Ce qui distingue tout particulièrement Bakounine des autres révolutionnaires de son temps, mais ce qui rend aussi parfois ses textes problématiques, c’est sa prise en compte du fait national. Plus que tout autre, Bakounine a été sensible au fait que la question révolutionnaire se posait d’une manière singulière dans chaque pays européen. Bakounine est avant tout un révolutionnaire, qui à ce titre cherche en chaque lieu, à chaque moment, à quelles conditions une révolution est possible. C’est ce qui l’a conduit à se faire le champion de l’amitié russo-polonaise contre le régime des tsars avant 1848; c’est ensuite ce qui l’a poussé à investir la cause slave à partir de 1848; c’est également ce qui l’a amené régulièrement à réfléchir aux spécificités sociales, nationales et politiques de la Russie. Mais l’impact du fait national sur la pensée de Bakounine ne s’arrête pas là. D’une part, Bakounine a cherché à penser les conditions de la révolution à l’échelle de l’Europe, mais en posant la question de l’initiative révolutionnaire, et dans ce cadre, il a été amené à prendre parti pour la France contre l’Allemagne de Bismarck en 1870. D’autre part, dans la polémique qui l’a opposé à Marx et à une partie de la social-démocratie allemande, Bakounine ne s’est pas privé d’avoir recours à des stigmatisations nationales.

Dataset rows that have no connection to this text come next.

(* ===== verification/DmaTools.v ===== *)
(** * DmaTools: dma_to_device and dma_from_device

    [tools/dma_to_device.c], [tools/dma_from_device.c]: a number of transfers
    between a file and the device.  The options are the answers of [getopt_long];
    the allocated memory is a list of bytes whose initial content is an argument.
    Messages are left out, the times that they report are computed. *)

From Stdlib Require Import Ascii.
From stdpp Require Import strings.
From S2P Require Import Prelude Bytes Hw State Desc Engine Dev CdevSgdma Posix Tools.

Definition OUT_FLAGS := Z.lor O_RDWR (Z.lor O_CREAT (Z.lor O_TRUNC O_SYNC)).

(** The variables of the loop over the transfers; [rc] is uninitialised at first
    in [dma_to_device.c]. *)
Record dma_vars := mk_vars {
  dv_rc : option Z;
  dv_buffer : list Z;
  dv_bytes_done : Z;
  dv_out_offset : Z;
  dv_underflow : bool;
  dv_total_time : Z
}.

Section transfers.
Context {Os : Type} `{Posix Os}.

(** A transfer through an aperture: the result or [None] on an error, the bytes
    done and the buffer. *)
Definition aperture_transfer (fd cmd addr aperture size : Z) (buffer : list Z) : M Os (Z * bool * Z * list Z) :=
  let* data := deref (mem_read buffer 0 size) in
  let* '(rc, error, done, data) := sys (sys_aperture fd cmd addr aperture data) in
  let* buffer := deref (mem_write buffer 0 data) in
  ret (rc, (rc <? 0) || negb (error =? 0), u64 done, buffer).

(** After a transfer: the times, and whether it was shorter than asked for. *)
Definition account (start : Z * Z) (size done : Z) (buffer : list Z) (v : dma_vars) : M Os dma_vars :=
  let* stop := sys sys_clock in
  let ts := timespec_sub (mk_ts stop.1 stop.2) (mk_ts start.1 start.2) in
  ret (mk_vars (Some 0) buffer done (dv_out_offset v) (dv_underflow v || (done <? size))
         (s64 (dv_total_time v + tv_nsec ts))).

(** The copy of the buffer to a file; the flag: leave the loop. *)
Definition save (out_fd : Z) (v : dma_vars) : M Os (bool * dma_vars) :=
  if out_fd <? 0 then ret (false, v)
  else
    let* rc := write_from_buffer out_fd (dv_buffer v) (dv_bytes_done v) (dv_out_offset v) in
    if (rc <? 0) || (u64 rc <? dv_bytes_done v)
    then ret (true, mk_vars (Some rc) (dv_buffer v) (dv_bytes_done v) (dv_out_offset v) (dv_underflow v) (dv_total_time v))
    else ret (false, mk_vars (Some rc) (dv_buffer v) (dv_bytes_done v) (u64 (dv_out_offset v + dv_bytes_done v))
                       (dv_underflow v) (dv_total_time v)).

Definition stop_with (rc : Z) (buffer : list Z) (v : dma_vars) : bool * dma_vars :=
  (true, mk_vars (Some rc) buffer (dv_bytes_done v) (dv_out_offset v) (dv_underflow v) (dv_total_time v)).

(** One turn of the loop of [dma_to_device.c]. *)
Definition to_step (fpga_fd out_fd addr aperture size : Z) (v : dma_vars) : M Os (bool * dma_vars) :=
  let* start := sys sys_clock in
  if negb (aperture =? 0) then
    let* '(rc, error, done, buffer) := aperture_transfer fpga_fd IOCTL_XDMA_APERTURE_W addr aperture size (dv_buffer v) in
    if error : bool then ret (stop_with rc buffer v)
    else let* v := account start size done buffer v in save out_fd v
  else
    let* rc := write_from_buffer fpga_fd (dv_buffer v) size addr in
    if rc <? 0 then ret (stop_with rc (dv_buffer v) v)
    else let* v := account start size (u64 rc) (dv_buffer v) v in save out_fd v.

(** One turn of the loop of [dma_from_device.c]. *)
Definition from_step (fpga_fd out_fd addr aperture size : Z) (v : dma_vars) : M Os (bool * dma_vars) :=
  let* start := sys sys_clock in
  if negb (aperture =? 0) then
    let* '(rc, error, done, buffer) := aperture_transfer fpga_fd IOCTL_XDMA_APERTURE_R addr aperture size (dv_buffer v) in
    if error : bool then ret (stop_with rc buffer v)
    else let* v := account start size done buffer v in save out_fd v
  else
    let* '(rc, buffer) := read_to_buffer fpga_fd (dv_buffer v) size addr in
    if rc <? 0 then ret (stop_with rc buffer v)
    else let* v := account start size (u64 rc) buffer v in save out_fd v.

(** [for (i = 0; i < count; i++)] *)
Fixpoint dma_loop (step : dma_vars -> M Os (bool * dma_vars)) (count : nat) (v : dma_vars) : M Os (bool * dma_vars) :=
  match count with
  | O => ret (false, v)
  | S count =>
      let* '(stop, v) := step v in
      if stop : bool then ret (true, v) else dma_loop step count v
  end.

(** [open], for an optional name; [-1] without one. *)
Definition open_opt (name : option string) (flags : Z) : M Os Z :=
  match name with Some name => sys (sys_open name flags) | None => ret (- 1) end.
Definition given (name : option string) : bool := match name with Some _ => true | None => false end.

(** The label [out], and the result. *)
Definition close_all (fds : list Z) : M Os unit :=
  forM fds (fun fd => when (0 <=? fd) (let* _ := sys (sys_close fd) in ret tt)).

Definition to_result (rc : option Z) (underflow : bool) : M Os Z :=
  let* rc := deref rc in
  ret (if rc <? 0 then rc else if underflow then - EIO else 0).

(** [test_dma] of [dma_to_device.c] from the allocation on; [mem] is what the
    allocated memory holds. *)
Definition to_run (fpga_fd in_fd out_fd addr aperture size offset count : Z) (mem : list Z)
    : M Os (option Z * bool) :=
  let* allocated := sys (sys_memalign (u64 (size + 4096))) in
  if allocated =? 0 then ret (Some (- ENOMEM), false)
  else
    let buffer := drop (Z.to_nat offset) mem in
    let* '(stop, rc, buffer) :=
      if 0 <=? in_fd then
        let* '(rc, buffer) := read_to_buffer in_fd buffer size 0 in
        ret ((rc <? 0) || (u64 rc <? size), Some rc, buffer)
      else ret (false, None, buffer) in
    if stop : bool then ret (rc, false)
    else
      let* '(_, v) := dma_loop (to_step fpga_fd out_fd addr aperture size) (Z.to_nat count)
                        (mk_vars rc buffer 0 0 false 0) in
      ret (dv_rc v, dv_underflow v).

Definition to_device (devname : string) (addr aperture size offset count : Z)
    (infname ofname : option string) (mem : list Z) : M Os Z :=
  let* fpga_fd := sys (sys_open devname O_RDWR) in
  if fpga_fd <? 0 then ret (- EINVAL)
  else
    let* in_fd := open_opt infname O_RDONLY in
    if given infname && (in_fd <? 0) then
      close_all [fpga_fd] >>; to_result (Some (- EINVAL)) false
    else
      let* out_fd := open_opt ofname OUT_FLAGS in
      let* '(rc, underflow) :=
        if given ofname && (out_fd <? 0) then ret (Some (- EINVAL), false)
        else to_run fpga_fd in_fd out_fd addr aperture size offset count mem in
      close_all [fpga_fd; in_fd; out_fd] >>; to_result rc underflow.

(** [test_dma] of [dma_from_device.c] from the allocation on. *)
Definition from_run (eop_flush : bool) (fpga_fd out_fd addr aperture size offset count : Z) (mem : list Z)
    : M Os Z :=
  let* allocated := sys (sys_memalign (u64 (size + 4096))) in
  if allocated =? 0 then ret (- ENOMEM)
  else
    let* '(stop, v) := dma_loop (from_step fpga_fd out_fd addr aperture size) (Z.to_nat count)
                         (mk_vars (Some 0) (drop (Z.to_nat offset) mem) 0 0 false 0) in
    if stop : bool then deref (dv_rc v)
    else ret (if negb (dv_underflow v) then 0 else if eop_flush then 0 else - EIO).

Definition from_device (eop_flush : bool) (devname : string) (addr aperture size offset count : Z)
    (ofname : option string) (mem : list Z) : M Os Z :=
  let* fpga_fd := sys (sys_open devname (if eop_flush then Z.lor O_RDWR O_TRUNC else O_RDWR)) in
  if fpga_fd <? 0 then ret (- EINVAL)
  else
    let* out_fd := open_opt ofname OUT_FLAGS in
    let* rc :=
      if given ofname && (out_fd <? 0) then ret (- EINVAL)
      else from_run eop_flush fpga_fd out_fd addr aperture size offset count mem in
    close_all [fpga_fd; out_fd] >>; ret rc.

(** ** The options *)

(** The variables of both [main] functions. *)
Record dma_options := mk_opts {
  op_device : string; op_address : Z; op_aperture : Z; op_size : Z; op_offset : Z; op_count : Z;
  op_file : option string;   (** [-f] *)
  op_ofile : option string;  (** [-w] of [dma_to_device] *)
  op_eop_flush : bool        (** [-e] of [dma_from_device] *)
}.

Definition default_options (device : string) : dma_options :=
  mk_opts device 0 0 32 0 1 None None false.

(** One answer of [getopt_long]; [None]: the usage is printed and the program
    exits.  The integers may be uninitialised. *)
Definition dma_option (to : bool) (c : Ascii.ascii) (arg : string) (o : dma_options) : M Os (option dma_options) :=
  let integer (f : Z -> dma_options) := let* v := deref (getopt_integer arg) in ret (Some (f v)) in
  let '(mk_opts dev a k s off n f w e) := o in
  if Ascii.eqb c "d"%char then ret (Some (mk_opts arg a k s off n f w e))
  else if Ascii.eqb c "a"%char then integer (fun v => mk_opts dev v k s off n f w e)
  else if Ascii.eqb c "k"%char then integer (fun v => mk_opts dev a v s off n f w e)
  else if Ascii.eqb c "s"%char then integer (fun v => mk_opts dev a k v off n f w e)
  else if Ascii.eqb c "o"%char then integer (fun v => mk_opts dev a k s (Z.land v 4095) n f w e)
  else if Ascii.eqb c "c"%char then integer (fun v => mk_opts dev a k s off v f w e)
  else if Ascii.eqb c "f"%char then ret (Some (mk_opts dev a k s off n (Some arg) w e))
  else if to && Ascii.eqb c "w"%char then ret (Some (mk_opts dev a k s off n f (Some arg) e))
  else if negb to && Ascii.eqb c "e"%char then ret (Some (mk_opts dev a k s off n f w true))
  else if Ascii.eqb c "v"%char || Ascii.eqb c Ascii.zero then ret (Some o)
  else ret None.

Fixpoint dma_getopt (to : bool) (args : list (Ascii.ascii * string)) (o : dma_options) : M Os (option dma_options) :=
  match args with
  | [] => ret (Some o)
  | (c, arg) :: args =>
      let* r := dma_option to c arg o in
      match r with Some o => dma_getopt to args o | None => ret None end
  end.

Definition to_main (args : list (Ascii.ascii * string)) (mem : list Z) : M Os Z :=
  let* r := dma_getopt true args (default_options "/dev/xdma0_h2c_0") in
  match r with
  | None => ret 0
  | Some o => to_device (op_device o) (op_address o) (op_aperture o) (op_size o) (op_offset o) (op_count o)
                (op_file o) (op_ofile o) mem
  end.

Definition from_main (args : list (Ascii.ascii * string)) (mem : list Z) : M Os Z :=
  let* r := dma_getopt false args (default_options "/dev/xdma0_c2h_0") in
  match r with
  | None => ret 0
  | Some o => from_device (op_eop_flush o) (op_device o) (op_address o) (op_aperture o) (op_size o) (op_offset o)
                (op_count o) (op_file o) mem
  end.
End transfers.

C’est dans le cadre de son appréhension du fait national que j’évoquerai également les textes antisémites de Bakounine, qui à mon avis s’inscrivent dans son appréhension de la question germano-slave.
L’autre thématique qui a fourni à Bakounine la matière de ses projets révolutionnaires, c’est évidemment la question sociale, qui ne devient vraiment pour lui une question révolutionnaire qu’à partir du milieu des années 1860, au moment où il peut vraiment être qualifié d’anarchiste, ou de socialiste libertaire. Mais quelle est la pensée sociale de Bakounine? J’y reviendrai à propos de son rapport à Proudhon et à Marx, Bakounine n’a pas vraiment de pensée sociale originale. Ce qui l’intéresse surtout, ce sont les potentialités révolutionnaires des conflits de classes. Il existe à ce sujet un texte très éclairant: c’est ce qu’il écrit dans l’un de ses premiers programmes anarchistes, le Catéchisme révolutionnaire qu’il rédige en Italie en 1866. Il y explique notamment que les membres de la société secrète qu’il tente alors de rassembler autour de lui doivent être convaincus que la question nationale a désormais épuisé tout son potentiel révolutionnaire et que seule la question sociale est à même d’enflammer les masses.
Reste que question sociale et question nationale se rejoignent sur la question de l’Etat. Chercher à résoudre la question nationale, c’est en effet s’opposer aux empires au nom de la défense des nationalités opprimées et du droit de chaque peuple à disposer de lui-même; c’est aussi promouvoir la libre association entre les peuples, le fédéralisme. Or la thématique fédéraliste se retrouve aussi dans les textes socialistes libertaires de Bakounine, où il s’agit cette fois de promouvoir la libre association des coopératives de producteurs contre l’institution coercitive de l’Etat. Affinités économiques et sociales et affinités nationales entrent alors en concurrence pour constituer le critère permettant de penser une alternative à la centralisation étatique.